In the listing, some lines may hold the string "iota"; report how many do, as a bare number.

Extracted entries: Begin

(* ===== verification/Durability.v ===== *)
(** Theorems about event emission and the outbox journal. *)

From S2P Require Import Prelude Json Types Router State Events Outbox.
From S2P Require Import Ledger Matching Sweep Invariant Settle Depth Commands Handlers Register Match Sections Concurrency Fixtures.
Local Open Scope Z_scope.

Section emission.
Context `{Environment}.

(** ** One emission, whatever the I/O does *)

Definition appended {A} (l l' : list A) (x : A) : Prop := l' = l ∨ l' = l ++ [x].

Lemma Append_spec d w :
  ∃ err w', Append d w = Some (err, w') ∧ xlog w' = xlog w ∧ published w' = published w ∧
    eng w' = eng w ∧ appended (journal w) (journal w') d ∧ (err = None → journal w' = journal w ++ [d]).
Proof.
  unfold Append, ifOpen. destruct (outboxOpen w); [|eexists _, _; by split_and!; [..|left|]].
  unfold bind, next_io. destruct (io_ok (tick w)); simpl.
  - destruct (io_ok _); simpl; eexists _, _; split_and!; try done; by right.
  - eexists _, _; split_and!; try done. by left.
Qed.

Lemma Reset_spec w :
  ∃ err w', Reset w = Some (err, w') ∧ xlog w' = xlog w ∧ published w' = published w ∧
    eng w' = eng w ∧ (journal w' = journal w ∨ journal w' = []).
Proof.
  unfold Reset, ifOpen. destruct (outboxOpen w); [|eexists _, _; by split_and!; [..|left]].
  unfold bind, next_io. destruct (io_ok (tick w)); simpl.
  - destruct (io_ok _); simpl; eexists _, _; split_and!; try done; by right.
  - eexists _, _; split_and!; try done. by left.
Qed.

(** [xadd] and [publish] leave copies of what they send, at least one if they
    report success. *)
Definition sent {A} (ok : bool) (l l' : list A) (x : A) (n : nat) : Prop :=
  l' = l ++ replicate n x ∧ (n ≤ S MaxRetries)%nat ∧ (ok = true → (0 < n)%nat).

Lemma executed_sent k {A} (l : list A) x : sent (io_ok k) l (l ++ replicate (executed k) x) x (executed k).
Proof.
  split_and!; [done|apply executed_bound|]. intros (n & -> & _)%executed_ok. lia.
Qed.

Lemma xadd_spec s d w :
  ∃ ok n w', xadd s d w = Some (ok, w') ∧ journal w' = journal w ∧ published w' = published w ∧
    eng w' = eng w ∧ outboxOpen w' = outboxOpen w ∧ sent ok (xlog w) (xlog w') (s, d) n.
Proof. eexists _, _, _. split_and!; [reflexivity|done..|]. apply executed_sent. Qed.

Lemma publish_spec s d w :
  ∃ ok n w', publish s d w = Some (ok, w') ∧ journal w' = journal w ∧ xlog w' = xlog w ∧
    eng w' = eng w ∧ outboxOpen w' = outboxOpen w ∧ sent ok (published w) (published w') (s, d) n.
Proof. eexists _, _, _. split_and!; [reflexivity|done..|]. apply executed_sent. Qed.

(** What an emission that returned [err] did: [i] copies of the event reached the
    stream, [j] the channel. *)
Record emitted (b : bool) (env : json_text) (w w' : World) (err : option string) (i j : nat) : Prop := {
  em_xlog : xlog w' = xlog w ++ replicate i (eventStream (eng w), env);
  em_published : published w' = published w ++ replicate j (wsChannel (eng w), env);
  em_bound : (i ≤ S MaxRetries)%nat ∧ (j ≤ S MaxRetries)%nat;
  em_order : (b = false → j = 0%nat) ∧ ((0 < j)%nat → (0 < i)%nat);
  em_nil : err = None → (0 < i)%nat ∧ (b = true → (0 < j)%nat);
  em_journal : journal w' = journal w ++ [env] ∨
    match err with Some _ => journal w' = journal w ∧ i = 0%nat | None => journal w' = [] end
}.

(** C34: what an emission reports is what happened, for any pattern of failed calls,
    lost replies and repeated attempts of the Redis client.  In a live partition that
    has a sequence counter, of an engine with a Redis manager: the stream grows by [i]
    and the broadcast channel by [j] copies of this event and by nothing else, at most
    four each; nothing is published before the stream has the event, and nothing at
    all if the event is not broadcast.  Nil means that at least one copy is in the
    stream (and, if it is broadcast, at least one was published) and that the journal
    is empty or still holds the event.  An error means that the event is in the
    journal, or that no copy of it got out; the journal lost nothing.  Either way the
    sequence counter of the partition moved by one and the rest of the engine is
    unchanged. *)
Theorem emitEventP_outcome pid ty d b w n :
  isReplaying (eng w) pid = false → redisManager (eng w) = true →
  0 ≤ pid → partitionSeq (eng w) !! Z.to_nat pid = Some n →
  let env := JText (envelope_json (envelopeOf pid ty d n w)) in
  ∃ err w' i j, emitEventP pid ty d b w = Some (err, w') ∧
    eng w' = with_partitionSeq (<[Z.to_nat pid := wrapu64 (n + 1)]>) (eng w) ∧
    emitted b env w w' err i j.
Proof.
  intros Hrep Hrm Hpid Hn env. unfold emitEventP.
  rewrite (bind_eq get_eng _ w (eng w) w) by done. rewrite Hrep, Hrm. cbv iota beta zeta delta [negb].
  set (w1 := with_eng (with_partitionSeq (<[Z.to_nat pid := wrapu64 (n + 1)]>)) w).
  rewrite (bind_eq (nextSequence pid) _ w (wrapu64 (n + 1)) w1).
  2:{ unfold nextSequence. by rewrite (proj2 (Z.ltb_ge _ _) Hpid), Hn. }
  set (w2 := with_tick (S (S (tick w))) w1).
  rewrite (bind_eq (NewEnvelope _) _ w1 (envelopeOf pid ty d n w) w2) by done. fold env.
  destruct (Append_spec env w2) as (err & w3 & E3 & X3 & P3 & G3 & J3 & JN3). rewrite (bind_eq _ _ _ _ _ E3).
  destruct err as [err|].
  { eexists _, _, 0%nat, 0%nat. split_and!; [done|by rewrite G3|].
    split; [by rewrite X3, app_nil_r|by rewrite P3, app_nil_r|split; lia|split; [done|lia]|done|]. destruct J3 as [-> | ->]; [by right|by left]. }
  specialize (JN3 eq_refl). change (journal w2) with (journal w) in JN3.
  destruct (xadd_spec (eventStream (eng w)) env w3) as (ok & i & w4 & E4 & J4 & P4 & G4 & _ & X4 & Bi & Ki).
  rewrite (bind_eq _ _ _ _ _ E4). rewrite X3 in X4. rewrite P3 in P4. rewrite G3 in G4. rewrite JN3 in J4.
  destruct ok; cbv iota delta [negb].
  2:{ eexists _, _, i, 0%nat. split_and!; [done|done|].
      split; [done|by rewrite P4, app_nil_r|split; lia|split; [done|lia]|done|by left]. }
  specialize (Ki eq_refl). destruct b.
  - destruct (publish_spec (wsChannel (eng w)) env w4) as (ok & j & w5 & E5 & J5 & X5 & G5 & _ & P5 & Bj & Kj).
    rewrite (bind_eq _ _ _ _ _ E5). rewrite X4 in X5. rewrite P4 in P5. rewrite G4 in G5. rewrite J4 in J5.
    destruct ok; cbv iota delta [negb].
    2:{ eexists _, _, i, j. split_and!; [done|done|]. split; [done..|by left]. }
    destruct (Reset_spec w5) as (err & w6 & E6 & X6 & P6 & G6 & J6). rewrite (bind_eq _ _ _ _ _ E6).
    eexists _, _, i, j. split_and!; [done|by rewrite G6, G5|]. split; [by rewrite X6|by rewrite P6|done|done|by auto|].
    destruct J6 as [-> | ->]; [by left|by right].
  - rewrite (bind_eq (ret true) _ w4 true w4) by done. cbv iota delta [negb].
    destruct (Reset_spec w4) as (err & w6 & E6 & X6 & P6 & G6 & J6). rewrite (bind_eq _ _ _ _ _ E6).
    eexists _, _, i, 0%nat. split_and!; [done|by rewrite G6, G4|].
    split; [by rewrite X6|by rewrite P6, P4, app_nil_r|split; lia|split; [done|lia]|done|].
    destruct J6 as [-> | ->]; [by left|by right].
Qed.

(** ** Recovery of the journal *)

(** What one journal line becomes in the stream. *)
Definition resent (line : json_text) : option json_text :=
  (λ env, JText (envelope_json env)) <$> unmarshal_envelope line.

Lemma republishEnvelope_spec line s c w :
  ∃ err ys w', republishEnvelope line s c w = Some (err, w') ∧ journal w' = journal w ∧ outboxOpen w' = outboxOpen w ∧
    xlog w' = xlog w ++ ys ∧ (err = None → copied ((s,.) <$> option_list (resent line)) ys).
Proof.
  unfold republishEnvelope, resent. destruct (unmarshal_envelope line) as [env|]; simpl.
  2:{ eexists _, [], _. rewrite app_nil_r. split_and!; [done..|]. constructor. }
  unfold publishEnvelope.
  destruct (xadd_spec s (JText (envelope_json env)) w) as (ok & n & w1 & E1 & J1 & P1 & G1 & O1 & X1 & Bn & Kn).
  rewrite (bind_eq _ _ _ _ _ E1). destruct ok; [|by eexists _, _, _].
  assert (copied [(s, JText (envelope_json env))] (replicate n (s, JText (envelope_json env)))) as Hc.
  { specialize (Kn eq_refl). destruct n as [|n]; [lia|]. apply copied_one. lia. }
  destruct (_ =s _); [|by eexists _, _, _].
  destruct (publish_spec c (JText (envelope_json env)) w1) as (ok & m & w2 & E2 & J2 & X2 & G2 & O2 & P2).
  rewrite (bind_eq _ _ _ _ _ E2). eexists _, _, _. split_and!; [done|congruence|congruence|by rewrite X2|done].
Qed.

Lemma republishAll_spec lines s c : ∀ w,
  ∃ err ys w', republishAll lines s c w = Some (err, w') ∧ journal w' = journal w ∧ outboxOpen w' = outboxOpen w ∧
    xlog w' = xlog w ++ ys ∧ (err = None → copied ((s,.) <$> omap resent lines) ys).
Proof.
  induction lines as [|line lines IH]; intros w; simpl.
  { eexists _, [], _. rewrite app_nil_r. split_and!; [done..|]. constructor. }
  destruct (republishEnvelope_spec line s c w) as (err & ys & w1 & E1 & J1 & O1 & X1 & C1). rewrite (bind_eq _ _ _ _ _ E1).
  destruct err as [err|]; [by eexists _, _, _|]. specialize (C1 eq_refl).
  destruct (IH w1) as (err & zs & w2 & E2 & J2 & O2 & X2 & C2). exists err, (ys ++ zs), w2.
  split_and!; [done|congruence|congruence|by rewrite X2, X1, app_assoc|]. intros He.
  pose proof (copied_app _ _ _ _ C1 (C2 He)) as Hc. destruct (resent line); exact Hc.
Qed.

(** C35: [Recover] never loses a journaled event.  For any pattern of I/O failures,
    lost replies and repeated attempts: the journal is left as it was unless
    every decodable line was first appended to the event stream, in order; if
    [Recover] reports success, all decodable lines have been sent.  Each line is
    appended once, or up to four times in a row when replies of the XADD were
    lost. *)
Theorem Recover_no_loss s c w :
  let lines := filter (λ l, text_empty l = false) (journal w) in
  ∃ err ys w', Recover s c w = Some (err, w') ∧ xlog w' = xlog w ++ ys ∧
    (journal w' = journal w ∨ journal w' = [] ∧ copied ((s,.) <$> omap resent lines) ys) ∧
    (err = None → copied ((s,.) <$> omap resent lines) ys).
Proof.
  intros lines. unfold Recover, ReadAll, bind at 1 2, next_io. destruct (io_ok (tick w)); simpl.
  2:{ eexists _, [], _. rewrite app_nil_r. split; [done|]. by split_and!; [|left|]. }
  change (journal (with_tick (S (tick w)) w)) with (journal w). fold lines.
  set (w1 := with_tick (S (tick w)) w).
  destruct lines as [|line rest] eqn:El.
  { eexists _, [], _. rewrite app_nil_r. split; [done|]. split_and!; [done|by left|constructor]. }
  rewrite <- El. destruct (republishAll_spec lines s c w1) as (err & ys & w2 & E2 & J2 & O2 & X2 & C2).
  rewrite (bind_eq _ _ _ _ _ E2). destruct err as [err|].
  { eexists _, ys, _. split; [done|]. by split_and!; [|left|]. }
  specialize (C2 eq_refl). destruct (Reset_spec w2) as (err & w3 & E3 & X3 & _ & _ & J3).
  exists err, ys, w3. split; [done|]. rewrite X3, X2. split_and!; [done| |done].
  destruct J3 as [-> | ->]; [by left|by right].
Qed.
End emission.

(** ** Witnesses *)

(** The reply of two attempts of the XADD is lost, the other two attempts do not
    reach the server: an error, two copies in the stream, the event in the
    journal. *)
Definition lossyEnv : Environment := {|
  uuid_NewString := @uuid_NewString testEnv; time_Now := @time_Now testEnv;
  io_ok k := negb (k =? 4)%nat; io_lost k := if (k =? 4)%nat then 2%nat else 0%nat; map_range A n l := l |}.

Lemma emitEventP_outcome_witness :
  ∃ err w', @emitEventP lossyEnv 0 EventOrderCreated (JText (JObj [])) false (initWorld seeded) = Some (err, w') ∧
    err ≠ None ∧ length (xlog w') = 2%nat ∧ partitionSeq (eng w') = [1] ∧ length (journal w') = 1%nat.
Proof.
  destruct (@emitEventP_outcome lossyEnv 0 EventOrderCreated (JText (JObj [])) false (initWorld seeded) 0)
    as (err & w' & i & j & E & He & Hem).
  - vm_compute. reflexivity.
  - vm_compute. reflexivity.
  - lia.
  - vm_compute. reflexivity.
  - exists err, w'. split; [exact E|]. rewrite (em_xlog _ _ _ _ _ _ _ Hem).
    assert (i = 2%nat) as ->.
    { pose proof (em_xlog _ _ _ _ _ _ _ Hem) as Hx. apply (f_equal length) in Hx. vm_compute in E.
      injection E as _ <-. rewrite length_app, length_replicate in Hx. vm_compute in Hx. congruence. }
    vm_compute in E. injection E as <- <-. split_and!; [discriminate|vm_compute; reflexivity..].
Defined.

Extracted entries: End

§ Result of the exercise: 4